Since the mid-century of the 1900s, the Single Malt has been heavily marketed to the whisky drinker. The marketing has been largely underpinned by themes such as creative control and handicraft - the whisky maker managing the process from end to end.

But of course all whisky is fundamentally crafted in the same way, with the difference lying within each brand’s own innovation, choices on wood policy and ultimately maturation. As the Single Malt rose in popularity, clever marketing campaigns have prioritised the category, leading to a collective belief that a Blended Whisky could be considered inferior, despite the reality being quite the opposite – for a well-balanced, well-crafted Blended Whisky is just as flavourful, complex, and nuanced as any Single Malt.

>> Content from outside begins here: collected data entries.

Lemma unpack_lanes_map w a e l : length l = 8%nat -> 1 <= w <= 23 ->
  unpack_lanes w a l (set1 8 e) =
    (check Assert (negb (negb (Z.land (Z.land (movemask (map (fun _ => if i32 (u32 0) <? i32 (u32 e) then all_ones else 0) l))
      (movemask (map (fun b => if i32 (u32 e) <? i32 (lane_norm w b).2 then all_ones else 0) l)))
      (Z.b2z (movemask (map (lane_select w) l) =? 0)) =? 0)));; Ok (map (lane w a e) l)).
Proof.
  intros Hl Hw. unfold unpack_lanes. rewrite (set1_map 8 (2 ^ w - 1) l), !(set1_map 8 0 l) by done. unfold and_ at 1 2.
  rewrite zip_map_r, normalize_all by done. fold (lane_norm w).
  rewrite !(set1_map 8 e l) by done. unfold blendv, and_, cmpeq, cmpgt, or_, sub, add, sll, srl.
  replace (if a then set1 8 (-112) else map (fun _ => u32 0) l) with (map (fun _ : Z => u32 (if a then -112 else 0)) l) by (destruct a; [by rewrite (set1_map 8 (-112) l)|done]).
  repeat first [rewrite map_map | rewrite zip_map_r | rewrite zip_map]. rewrite (proj2 (Z.ltb_ge 31 w)), (proj2 (Z.ltb_ge 31 (23 - w))) by lia. done.
Qed.

(** ** Lanes against the conversion of one number *)

Definition lane_ok (f : DataFormat) (b : Z) : bool :=
  let w := MANTISSA_BFP_WIDTH f in
  let q := b mod 2 ^ w in
  if q =? 0 then (lane_select w b =? all_ones) && (lane_man w b =? 0) && (0 <=? (lane_norm w b).2) && ((lane_norm w b).2 <? 2 ^ 8)
  else (lane_select w b =? 0) && ((lane_norm w b).2 =? shift_count f q) && (lane_man w b * 2 ^ (23 - w) =? normalized f q).

(** Of four or eight bits. *)
Definition short (f : DataFormat) : bool := is_bfp4 f || is_bfp8 f.

Lemma lanes_ok f b : short f = true -> 0 <= b < 2 ^ (MANTISSA_BFP_WIDTH f + 1) -> lane_ok f b = true.
Proof.
  intros Hf Hb. assert (forallb (lane_ok f) (zrange 0 (2 ^ (MANTISSA_BFP_WIDTH f + 1))) = true) as H by (destruct f; try discriminate Hf; vm_compute; reflexivity).
  rewrite forallb_forall in H. apply H. apply list_elem_of_In, elem_of_zrange. done.
Qed.

(** The sign and the mantissa of a datum. *)
Lemma datum_split w b : 0 <= w -> 0 <= b < 2 ^ (w + 1) -> b = (b / 2 ^ w) * 2 ^ w + b mod 2 ^ w /\ 0 <= b / 2 ^ w <= 1 /\ 0 <= b mod 2 ^ w < 2 ^ w.
Proof.
  intros Hw Hb. assert (0 < 2 ^ w) by (apply Z.pow_pos_nonneg; lia). rewrite Z.pow_add_r in Hb by lia.
  pose proof (Z.div_mod b (2 ^ w) ltac:(lia)). pose proof (Z.mod_pos_bound b (2 ^ w) ltac:(lia)). split_and!; try lia; [apply Z.div_pos; lia|].
  apply Z.lt_succ_r. apply Z.div_lt_upper_bound; lia.
Qed.

(** A lane can be brought back to a float: its exponent is not too small. *)
Definition readable (f : DataFormat) (e b : Z) : Prop :=
  0 <= b < 2 ^ (MANTISSA_BFP_WIDTH f + 1) /\ let q := b mod 2 ^ MANTISSA_BFP_WIDTH f in q = 0 \/ shift_count f q <= e.

Lemma decode_signed_zero f sg e : short f = true -> 0 <= sg <= 1 -> convert_bfp_to_u32 f (sg * 2 ^ MANTISSA_BFP_WIDTH f) e false = Ok (sg * 2 ^ 31).
Proof. intros Hf Hs. assert (sg = 0 \/ sg = 1) as [-> | ->] by lia; by destruct f. Qed.

Lemma short_facts f : short f = true -> is_bfp f = true /\ 3 <= MANTISSA_BFP_WIDTH f <= 7 /\ 32 / nums_in_dword f = MANTISSA_BFP_WIDTH f + 1.
Proof. by destruct f. Qed.

Lemma lane_decodes f e b :
  short f = true -> 0 <= e < 2 ^ 8 -> readable f e b -> convert_bfp_to_u32 f b e false = Ok (lane (MANTISSA_BFP_WIDTH f) false e b).
Proof.
  intros Hf He [Hb Hq]. destruct (short_facts f Hf) as (Hbf & Hw & _). set (w := MANTISSA_BFP_WIDTH f) in *.
  destruct (datum_split w b ltac:(lia) Hb) as (Eb & Hsg & Hqr). set (sg := b / 2 ^ w) in *. set (q := b mod 2 ^ w) in *.
  pose proof (lanes_ok f b Hf Hb) as Hok. unfold lane_ok in Hok. fold w q in Hok. unfold lane, lane_exp.
  assert (Z.shiftr b w = sg) as -> by (rewrite Z.shiftr_div_pow2 by lia; done).
  destruct (Z.eqb_spec q 0) as [E|E].
  - rewrite !andb_true_iff in Hok. destruct Hok as [[[H1 H2] _] _]. apply Z.eqb_eq in H1, H2. rewrite H1, H2.
    rewrite (blend_all _ _ true) by apply u32_range. rewrite Eb, E, Z.add_0_r. rewrite decode_signed_zero by done. f_equal.
    change (u32 0) with 0. rewrite !Z.shiftl_0_l. change (u32 0) with 0. rewrite !Z.lor_0_r. rewrite Z.shiftl_mul_pow2, u32_small by (rewrite ?pow2_32; lia). done.
  - rewrite !andb_true_iff in Hok. destruct Hok as [[H1 H2] H3]. apply Z.eqb_eq in H1, H2, H3. destruct Hq as [Hq|Hq]; [done|].
    rewrite H1, H2. rewrite (blend_all _ _ false) by apply u32_range. change (u32 0) with 0.
    pose proof (shift_up_ok f q ltac:(fold w; lia)) as (_ & Hr & Hn). fold w in Hr, Hn. rewrite Z.add_0_l.
    rewrite (u32_small (shift_count f q)), (u32_small e), (u32_small (e - _)) by (pow2; lia).
    assert (0 <= lane_man w b < 2 ^ (23 - (23 - w))) as Hm.
    { replace (23 - (23 - w)) with w by lia. unfold normalized in H3. fold w in H3. apply Z.mul_cancel_r in H3; [|apply Z.pow_nonzero; lia].
      assert (2 ^ w = 2 * 2 ^ (w - 1)) by (rewrite <- Z.pow_succ_r by lia; f_equal; lia). lia. }
    rewrite Z.lor_assoc, put_fields by lia. rewrite H3. rewrite Eb at 1. apply decode_ok; [done|lia|fold w; lia|lia].
Qed.

(** ** The assertion of the unpackers *)

Lemma movemask_nonneg l : 0 <= movemask l.
Proof. induction l as [|x l IH]; cbn [movemask]; [done|]. destruct (Z.testbit x 31); cbn; lia. Qed.

Lemma movemask_zero {A} (c : A -> bool) l : (forall b, b ∈ l -> c b = false) -> movemask (map (fun b => if c b then all_ones else 0) l) = 0.
Proof.
  induction l as [|b l IH]; intros H; cbn [map movemask]; [done|]. rewrite (H b) by left. rewrite IH by (intros; apply H; by right). done.
Qed.

Lemma movemask_some l : all_ones ∈ l -> movemask l <> 0.
Proof.
  induction l as [|y l IH]; [by intros ?%elem_of_nil|]. cbn [movemask]. pose proof (movemask_nonneg l).
  intros [<-|Hl]%elem_of_cons; [change (Z.testbit all_ones 31) with true; cbn; lia|]. specialize (IH Hl). destruct (Z.testbit y 31); cbn; lia.
Qed.

(** Eight data are read back, each as if alone. *)
Lemma unpack_lanes_ok f e l :
  short f = true -> length l = 8%nat -> 0 <= e < 2 ^ 8 -> (forall b, b ∈ l -> readable f e b) ->
  unpack_lanes (MANTISSA_BFP_WIDTH f) false l (set1 8 e) = Ok (map (lane (MANTISSA_BFP_WIDTH f) false e) l).
Proof.
  intros Hf Hl He Hr. destruct (short_facts f Hf) as (_ & Hw & _). rewrite unpack_lanes_map by (done || lia).
  destruct (decide (Exists (fun b => b mod 2 ^ MANTISSA_BFP_WIDTH f = 0) l)) as [(b & Hb & Eb)%list.Exists_exists|Hno].
  - rewrite (proj2 (Z.eqb_neq (movemask (map (lane_select _) l)) 0)); [by rewrite Z.land_0_r|].
    apply movemask_some. apply elem_of_map. exists b. split; [|done]. pose proof (lanes_ok f b Hf (proj1 (Hr b Hb))) as Hok. unfold lane_ok in Hok.
    rewrite (proj2 (Z.eqb_eq _ _) Eb) in Hok. rewrite !andb_true_iff in Hok. destruct Hok as [[[H1 _] _] _]. by apply Z.eqb_eq in H1.
  - rewrite (movemask_zero (fun b => i32 (u32 e) <? i32 (lane_norm _ b).2)); [by rewrite Z.land_0_r|]. intros b Hb.
    destruct (Hr b Hb) as [Hb1 Hb2]. pose proof (lanes_ok f b Hf Hb1) as Hok. unfold lane_ok in Hok. set (q := b mod _) in *.
    destruct (Z.eqb_spec q 0) as [E|E]; [exfalso; apply Hno, list.Exists_exists; by exists b|]. destruct Hb2 as [?|Hc]; [done|].
    rewrite !andb_true_iff in Hok. destruct Hok as [[_ H2] _]. apply Z.eqb_eq in H2. rewrite H2.
    assert (0 <= q < 2 ^ MANTISSA_BFP_WIDTH f) by (apply Z.mod_pos_bound, Z.pow_pos_nonneg; lia).
    destruct (shift_up_ok f q ltac:(lia)) as (_ & _ & Hn). rewrite (u32_small e), !i32_small by (pow2; lia). lia.
Qed.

A Breath of Fresh Air bottle lays flat surrounded by mint leaves reflecting its tasting notes

But this overlooks the rarer blended whiskies on offer, which have slumbered in single casks for the better part of half a century, taking on deeply complex flavours that are only possible from a length maturation, ultimately offered free from post-production intervention techniques. It overlooks esters and congeners which may be formed exclusively as a result of a particular grain whisky production – such as mint and menthol.

Blended Whisky and its related styles may have fallen out of favour with some drinkers, but with the arrival of well-aged and extremely rare bottlings becoming more visible and highly commended in whisky communities and with experts alike, it is unlikely they’ll remain undiscovered for long.